Paganini’s grave at Cemetery Della Villetta, Parma, Italy

Culled from: The Violinist’s Thumb

 

Spectral Legend Du Jour!

Halloween is coming soon – so why not indulge in a ghost story?

A White-Clad Baroness Seeks Revenge

Rising in ruined majesty beside the river Danube, the Bavarian fortress of Wolfsegg never fell to enemies in a history reaching back almost a thousand years. But while its walls withstood siege and strife without, they harbored violence within – mayhem said to echo still in the ghostly form of a woman who died there centuries ago.

Built in 1028, the fortress belonged successively to several quarrelsome Bavarian nobles, most of them involved in the region’s incessant dynastic bickering.

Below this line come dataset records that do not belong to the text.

(** [preloadImage(src, targetElement)]; the result is the promise. *)
Definition preloadImage (src : string) (targetElement : option node) : M World nat :=
  promise ← newPromise;
  c ← gets (cached src);
  match c with
  | Some (id, p) =>
      if p_loaded p then
        fillTarget targetElement src;;
        settlePromise promise (Fulfilled id);;
        ret promise
      else if p_loading p then
        modify (fun w =>
          set_preloads (<[id := mkPreload (p_src p) (p_loaded p) (p_loading p) (p_status p)
                                  (p_target p) (p_promise p) (p_waiters p ++ [promise])%list]>
                          (preloads w)) w);;
        ret promise
      else
        id' ← gets nextImage;
        modify (fun w =>
          set_preloadedImages (<[src := id']> (preloadedImages w))
            (set_nextImage (S id')
               (set_preloads (<[id' := mkPreload src false true Fetching targetElement promise []]>
                                (preloads w)) w)));;
        ret promise
  | None =>
      id' ← gets nextImage;
      modify (fun w =>
        set_preloadedImages (<[src := id']> (preloadedImages w))
          (set_nextImage (S id')
             (set_preloads (<[id' := mkPreload src false true Fetching targetElement promise []]>
                              (preloads w)) w)));;
      ret promise
  end.

(** The browser fires [load] on image [id]: [onload] runs, then the [load]
    listeners added by later calls. *)
Definition image_load (id : nat) : M World unit :=
  ps ← gets preloads;
  match ps !! id with
  | Some p =>
      if bool_decide (p_status p = Fetching) then
        modify (set_preloads (<[id := mkPreload (p_src p) true false Loaded
                                        (p_target p) (p_promise p) (p_waiters p)]> ps));;
        fillTarget (p_target p) (p_src p);;
        settlePromise (p_promise p) (Fulfilled id);;
        forEach (p_waiters p) (fun q => settlePromise q (Fulfilled id))
      else ret tt
  | None => ret tt
  end.

(** The browser fires [error] on image [id]: [onerror] runs, then the
    [error] listeners added by later calls. *)
Definition image_error (id : nat) : M World unit :=
  ps ← gets preloads;
  match ps !! id with
  | Some p =>
      if bool_decide (p_status p = Fetching) then
        modify (set_preloads (<[id := mkPreload (p_src p) (p_loaded p) false Failed
                                        (p_target p) (p_promise p) (p_waiters p)]> ps));;
        modify (fun w => set_preloadedImages (delete (p_src p) (preloadedImages w)) w);;
        log warn "Failed to preload image";;
        settlePromise (p_promise p) Rejected;;
        forEach (p_waiters p) (fun q => settlePromise q Rejected)
      else ret tt
  | None => ret tt
  end.

Definition has (src : string) (w : World) : bool :=
  bool_decide (is_Some (preloadedImages w !! src)).

(** [preloadImagesInElement(element)] *)
Definition preloadImagesInElement (element : node) : M World unit :=
  imgs ← (fun w => (descendantsWith pg element (preloadAttribute cfg), w));
  forEach imgs (fun img =>
    src ← gets (fun w => attributes (nodes w !!! img) !! preloadAttribute cfg);
    match src with
    | Some src =>
        known ← gets (has src);
        if truthy src && negb known
        then preloadImage src (Some img);; ret tt
        else ret tt
    | None => ret tt
    end).

(** [setupIntersectionObserver()] *)
Definition setupIntersectionObserver : M World unit :=
  if observerOptionsRejected pg then throw "SyntaxError"
  else modify (set_observer (Some [])).

(** The callback of the observer, called with entries (target, isIntersecting). *)
Definition observerCallback (entries : list (node * bool)) : M World unit :=
  forEach entries (fun e =>
    if snd e then
      preloadImagesInElement (fst e);;
      modify (fun w =>
        match observer w with
        | Some obs => set_observer (Some (List.filter (fun n => negb (Pos.eqb n (fst e))) obs)) w
        | None => w
        end)
    else ret tt).

(** [observeElements()] *)
Definition observeElements : M World unit :=
  obs ← gets observer;
  match obs with
  | None => ret tt
  | Some _ =>
      triggers ← (fun w => (elementsOfClass pg (triggerClass cfg), w));
      forEach triggers (fun trigger =>
        seen ← gets (fun w => bool_decide (trigger ∈ observedElements w));
        if seen then ret tt
        else
          modify (fun w =>
            match observer w with
            | Some obs => set_observer (Some (obs ++ [trigger])%list) w
            | None => w
            end);;
          modify (fun w => set_observedElements (observedElements w ++ [trigger]) w))
  end.

Definition addListener (l : Listener) : M World unit :=
  modify (fun w => set_listeners (listeners w ++ [l]) w).

(** [setupHoverPreloading()]: each call makes new handler functions. *)
Definition setupHoverPreloading : M World unit :=
  triggers ← (fun w => (elementsOfClass pg (triggerClass cfg), w));
  forEach triggers (fun trigger =>
    addListener (mkListener trigger (HoverPreload trigger) true)).

(** [setupLegacyHoverPreloading()] *)
Definition setupLegacyHoverPreloading : M World unit :=
  triggers ← (fun w => (elementsOfClass pg (triggerClass cfg), w));
  forEach triggers (fun trigger =>
    imgs ← (fun w => (descendantsWith pg trigger (preloadAttribute cfg), w));
    if bool_decide (length imgs = 0%nat) then ret tt
    else addListener (mkListener trigger (LegacyHover imgs) false)).

(** The body of a [mouseenter] handler. *)
Definition run_handler (h : Handler) : M World unit :=
  match h with
  | HoverPreload trigger => preloadImagesInElement trigger
  | LegacyHover imgs =>
      forEach imgs (fun img =>
        src ← gets (fun w => attributes (nodes w !!! img) !! preloadAttribute cfg);
        match src with
        | Some src =>
            current ← gets (srcOf img);
            known ← gets (has src);
            if truthy src && negb (truthy current) && negb known
            then preloadImage src (Some img);; ret tt
            else ret tt
        | None => ret tt
        end)
  end.

(** [initializeImagePreloader()] *)
Definition initializeImagePreloader : M World unit :=
  done ← gets isInitialized;
  if done then ret tt
  else if negb (hasIntersectionObserver pg) then
    log warn "IntersectionObserver not supported, falling back to hover preloading";;
    setupLegacyHoverPreloading
  else
    try_catch
      (setupIntersectionObserver;;
       observeElements;;
       when (enableHoverPreload cfg) setupHoverPreloading;;
       modify (set_isInitialized true))
      (fun _ =>
         log error "ImagePreloader initialization failed:";;
         setupLegacyHoverPreloading).

(** [init()] *)
Definition init : M World unit :=
  done ← gets isInitialized;
  if done then ret tt
  else
    modify (fun w =>
      set_scheduled (scheduled w ++ [if hasRequestIdleCallback pg then WhenIdle 1500
                                     else AfterMs 1000]) w).

(** [observeNewElements()] *)
Definition observeNewElements : M World unit :=
  done ← gets isInitialized;
  obs ← gets observer;
  if done && bool_decide (is_Some obs) then observeElements else ret tt.

(** [preloadImages(sources)]: the promises of the single loads. *)
Fixpoint preloadImages (sources : list string) : M World (list nat) :=
  match sources with
  | [] => ret []
  | src :: rest =>
      p ← preloadImage src None;
      ps ← preloadImages rest;
      ret (p :: ps)
  end.

(** What the promise of [preloadImages] holds once it is settled:
    [Promise.all] of the single promises, with a rejection turned into the
    empty list.  [None]: still pending. *)
Fixpoint all_fulfilled (ps : list nat) (table : gmap nat Settled) : option (list nat) :=
  match ps with
  | [] => Some []
  | p :: rest =>
      match table !! p with
      | Some (Fulfilled i) => cons i <$> all_fulfilled rest table
      | _ => None
      end
  end.

Definition preloadImages_result (ps : list nat) (w : World) : option (list nat) :=
  if bool_decide (Exists (fun p => promises w !! p = Some Rejected) ps) then Some []
  else all_fulfilled ps (promises w).

(** [isImagePreloaded(src)] *)
Definition isImagePreloaded (src : string) (w : World) : bool :=
  match cached src w with
  | Some (_, p) => p_loaded p
  | None => false
  end.

(** [getStats()] *)
Record Stats : Type := mkStats { total : nat; loaded : nat; loading : nat }.

Definition entries (w : World) : list Preload :=
  omap (fun kv => preloads w !! snd kv) (map_to_list (preloadedImages w)).

Definition getStats (w : World) : Stats :=
  mkStats (size (preloadedImages w))
          (length (List.filter p_loaded (entries w)))
          (length (List.filter (fun p => negb (p_loaded p) && p_loading p) (entries w))).

(** [clearCache()] *)
Definition clearCache : M World unit :=
  modify (set_preloadedImages ∅).

(** [destroy()] *)
Definition destroy : M World unit :=
  modify (set_observer None);;
  clearCache;;
  modify (set_observedElements []);;
  modify (set_isInitialized false).

(** A [mouseenter] on [n]: its listeners run in the order in which they were
    added; a listener added with [once] is removed before it runs.  What a
    handler throws is reported by the browser and stops nothing else. *)
Definition mouseenter (n : node) : M World unit :=
  ls ← gets listeners;
  modify (set_listeners (List.filter (fun l => negb (Pos.eqb (l_node l) n && l_once l)) ls));;
  forEach (List.filter (fun l => Pos.eqb (l_node l) n) ls) (fun l =>
    try_catch (run_handler (l_handler l)) (fun _ => log error "Uncaught")).

End Methods.

(** A page with one trigger (node 1) around one image (node 2) that has a
    [data-preload-src] and no [src] yet. *)
Definition sample_nodes : gmap node Element :=
  {[ 1%positive := mkElement {[ "preload-trigger" ]} ∅ ∅ "";
     2%positive := mkElement ∅ {[ "data-preload-src" := "a.png" ]} ∅ "" ]}.

Definition sample_page : Page :=
  mkPage (fun c => Normal (if bool_decide (c = "preload-trigger") then [1%positive] else []))
         (fun n a => Normal (if bool_decide (n = 1%positive ∧ a = "data-preload-src")
                             then [2%positive] else []))
         true true false.

(** The same page in a browser without [IntersectionObserver]. *)
Definition sample_page_legacy : Page :=
  mkPage (elementsOfClass sample_page) (descendantsWith sample_page) false false false.

(** The image of the page when it has a [src] already. *)
Definition sample_nodes_src : gmap node Element :=
  {[ 1%positive := mkElement {[ "preload-trigger" ]} ∅ ∅ "";
     2%positive := mkElement ∅ {[ "src" := "b.png"; "data-preload-src" := "a.png" ]} ∅ "" ]}.

Definition sample_config : Config :=
  constructor_config (mkInput None None None None None).

(** After [preloadImages(["a.png"])]: one image is being fetched. *)
Definition sample_fetching : World :=
  exec (preloadImages ["a.png"]) (new sample_nodes).

(** ... and after that image has loaded. *)
Definition sample_loaded : World := exec (image_load 0) sample_fetching.

End ImagePreloader.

A Renaissance tale of triple murder surrounds one such aristocratic warrior clan, the Laabers of Wolfsegg. The story tells that in the fourteenth century, a Laaber baron married a lovely woman who became the victim of a nefarious plot. Wanting to take over the valuable estate, the baron’s greedy relatives contrived to put the bride in a compromising situation with a man not her husband. The baron was then told that his wife was having an illicit rendezvous. He appeared at the castle to discover what looked to be a tryst, whereupon he killed his wife and her supposed lover. He, in turn, was murdered by the relatives, who claimed theirs was an act of justice.

Along with the feudal property, the relatives may have also inherited a curse; for some say the slain baroness, dressed in luminous white robes, still walks the halls and stairways of Wolfsegg. Residents of the castle have reported seeing glowing apparitions and hearing phantom footsteps and feeling inexplicable cold drafts.

Skeptics say the luminescences at Wolfsegg are mere will-o’-the-wisps, gaseous exudations from a bat-filled, dripstone cavern underlying the castle. But others believe that the White Lady returns to the site of her betrayal, seeking vindication of her name and justice for her traitorous kin.